Report the number of lines in the entries below that include the word "appeared", and nothing else.

(Saved entries)
▼▼▼

(* ===== verification/ResolvedTsSpec.v ===== *)
(** * What a resolved timestamp guarantees

    The life of a region after its resolver has become ready, as a step relation:
    logs are tracked, timestamps are resolved and published, and the region may
    stop at a split or a merge.  Beside the code's state stands a history, computed
    from the same rows ([ghost_row]): the locks that the store holds, each with the
    timestamp that had been asked for before it appeared, and the commits.  Rows of
    every transaction are allowed.  A lock is covered while nothing has made the
    resolver lose it: it is of generation 0, and since it was put no other
    transaction has locked its key or left a record there.

    Of the transactions it is assumed ([row_timely]) that one commits above its
    start, and above the timestamps that were taken from the oracle before its
    locks, or the writes of its only phase, were applied, which is what the maximum
    timestamp and the locks in memory are for.

    Theorems: every published item is complete for the covered commits of the
    history, now and later ([resolved_ts_sound]), so that a replica which reads at
    its safe timestamp misses none of them ([resolved_reads_complete]); when no
    transaction disturbs another's lock and all are of generation 0, every commit
    is covered ([undisturbed_covered]).  Commits that are not covered are missed
    indeed: a rollback on a key that another transaction has locked makes the
    resolver forget that lock ([ResolvedTsStore.rollback_hides_lock]). *)

From Stdlib Require Import ZArith Lia.
From stdpp Require Import base numbers list gmap relations sorting.
From S2P Require Import Prelude Types Write Lock ReadProgress Resolver ChangeLog ResolvedTs.

Open Scope Z_scope.

(** ** Histories *)

(** A lock of the store: its transaction, the timestamp asked for before it
    appeared, and whether it is covered. *)
Record HeldLock : Type := { hl_start : TimeStamp; hl_floor : TimeStamp; hl_covered : bool }.

(** A commit: the index of its log, its timestamp, and whether it is of a covered
    lock, or of one phase. *)
Record CommitEvent : Type := { ce_index : u64; ce_ts : TimeStamp; ce_covered : bool }.

Record Ghost : Type := {
  gh_locks : gmap bytes HeldLock;
  gh_floor : TimeStamp;
  gh_commits : list CommitEvent
}.

Definition gh_with (g : Ghost) (locks : gmap bytes HeldLock) (new : list CommitEvent) : Ghost :=
  {| gh_locks := locks; gh_floor := gh_floor g; gh_commits := gh_commits g ++ new |}.

(** The lock of a key after a prewrite.  A lock that its own transaction writes
    again stays what it is; one that takes the place of another's is not covered. *)
Definition gh_locked (g : Ghost) (raw : bytes) (ts : TimeStamp) (generation : u64) : HeldLock :=
  match gh_locks g !! raw with
  | Some l => if hl_start l =? ts then l else {| hl_start := ts; hl_floor := gh_floor g; hl_covered := false |}
  | None => {| hl_start := ts; hl_floor := gh_floor g; hl_covered := generation =? 0 |}
  end.

Definition is_owner (start_ts : option TimeStamp) (l : HeldLock) : bool :=
  match start_ts with Some ts => hl_start l =? ts | None => true end.

(** The locks after a record, or after a lock is deleted without one: a lock of
    another transaction stays, and is not covered any more. *)
Definition gh_left (g : Ghost) (raw : bytes) (start_ts : option TimeStamp) : gmap bytes HeldLock :=
  match gh_locks g !! raw with
  | Some l =>
      if is_owner start_ts l then delete raw (gh_locks g)
      else <[raw := {| hl_start := hl_start l; hl_floor := hl_floor l; hl_covered := false |}]> (gh_locks g)
  | None => gh_locks g
  end.

Definition gh_committed (g : Ghost) (index : u64) (raw : bytes) (start_ts commit_ts : option TimeStamp) : list CommitEvent :=
  match commit_ts with
  | Some ts =>
      [{| ce_index := index; ce_ts := ts;
          ce_covered := match gh_locks g !! raw with Some l => (is_owner start_ts l && hl_covered l)%bool | None => false end |}]
  | None => []
  end.

Definition ghost_row (index : u64) (g : Ghost) (row : ChangeRow) : Ghost :=
  match row with
  | RowPrewrite key ts _ _ generation =>
      match Key_to_raw key with
      | Ok raw => gh_with g (<[raw := gh_locked g raw ts generation]> (gh_locks g)) []
      | _ => g
      end
  | RowCommit key _ start_ts commit_ts =>
      match Key_to_raw key with
      | Ok raw => gh_with g (gh_left g raw start_ts) (gh_committed g index raw start_ts commit_ts)
      | _ => g
      end
  | RowOnePc _ _ commit_ts _ => gh_with g (gh_locks g) [{| ce_index := index; ce_ts := commit_ts; ce_covered := true |}]
  | RowIngestSst => g
  end.

(** Rows have encoded keys; a transaction commits above its start and above the
    timestamps that were asked for before its lock, or its only phase. *)
Definition row_timely (g : Ghost) (row : ChangeRow) : Prop :=
  match row with
  | RowPrewrite key _ _ _ _ => row_key key
  | RowCommit key _ start_ts commit_ts =>
      row_key key /\ forall raw l c, Key_to_raw key = Ok raw -> gh_locks g !! raw = Some l ->
        is_owner start_ts l = true -> commit_ts = Some c -> hl_start l < c /\ hl_floor l < c
  | RowOnePc _ _ commit_ts _ => gh_floor g < commit_ts
  | RowIngestSst => True
  end.

Fixpoint rows_timely (index : u64) (g : Ghost) (rows : list ChangeRow) : Prop :=
  match rows with
  | [] => True
  | row :: rows => row_timely g row /\ rows_timely index (ghost_row index g row) rows
  end.

(** ** Steps *)

Record RegionRun : Type := {
  rn_region : ObserveRegion;
  rn_quota : MemoryQuota;
  rn_index : u64;
  rn_ghost : Ghost;
  rn_published : list ReadState
}.

(** A region that has become ready with the locks of a table, after a history of
    commits. *)
Definition run_start (o : ObserveRegion) (q : MemoryQuota) (index : u64) (t : lock_table)
    (commits : list CommitEvent) : RegionRun :=
  {| rn_region := o; rn_quota := q; rn_index := index;
     rn_ghost := {| gh_locks := (fun ts => {| hl_start := ts; hl_floor := 0; hl_covered := true |}) <$> t;
                    gh_floor := 0; gh_commits := commits |};
     rn_published := [] |}.

Inductive region_step : RegionRun -> RegionRun -> Prop :=
| step_log st index rows o' q' :
    rn_index st < index -> rows_timely index (rn_ghost st) rows ->
    track_ready_log (Error := unit) (LogRows index rows) (rn_region st, rn_quota st) = (Ok tt, (o', q')) ->
    region_step st
      {| rn_region := o'; rn_quota := q'; rn_index := index;
         rn_ghost := foldl (ghost_row index) (rn_ghost st) rows; rn_published := rn_published st |}
| step_resolve st txn_status rrp m now source resolved r' rrp' :
    resolve (E := Empty_set) txn_status (ob_resolver (rn_region st)) rrp m now source = Ok (resolved, r', rrp') ->
    region_step st
      {| rn_region := set_resolver (rn_region st) r'; rn_quota := rn_quota st; rn_index := rn_index st;
         rn_ghost := {| gh_locks := gh_locks (rn_ghost st); gh_floor := Z.max (gh_floor (rn_ghost st)) m;
                        gh_commits := gh_commits (rn_ghost st) |};
         rn_published := rn_published st ++ (if stopped (ob_resolver (rn_region st)) then []
                           else [{| rs_idx := tracked_index (ob_resolver (rn_region st)); rs_ts := resolved |}]) |}
| step_stop st cmd o' q' :
    cmd <> AdOther ->
    track_ready_log (Error := unit) (LogAdmin cmd) (rn_region st, rn_quota st) = (Ok tt, (o', q')) ->
    region_step st {| rn_region := o'; rn_quota := q'; rn_index := rn_index st; rn_ghost := rn_ghost st;
                      rn_published := rn_published st |}.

▲▲▲

- _Output below_: 2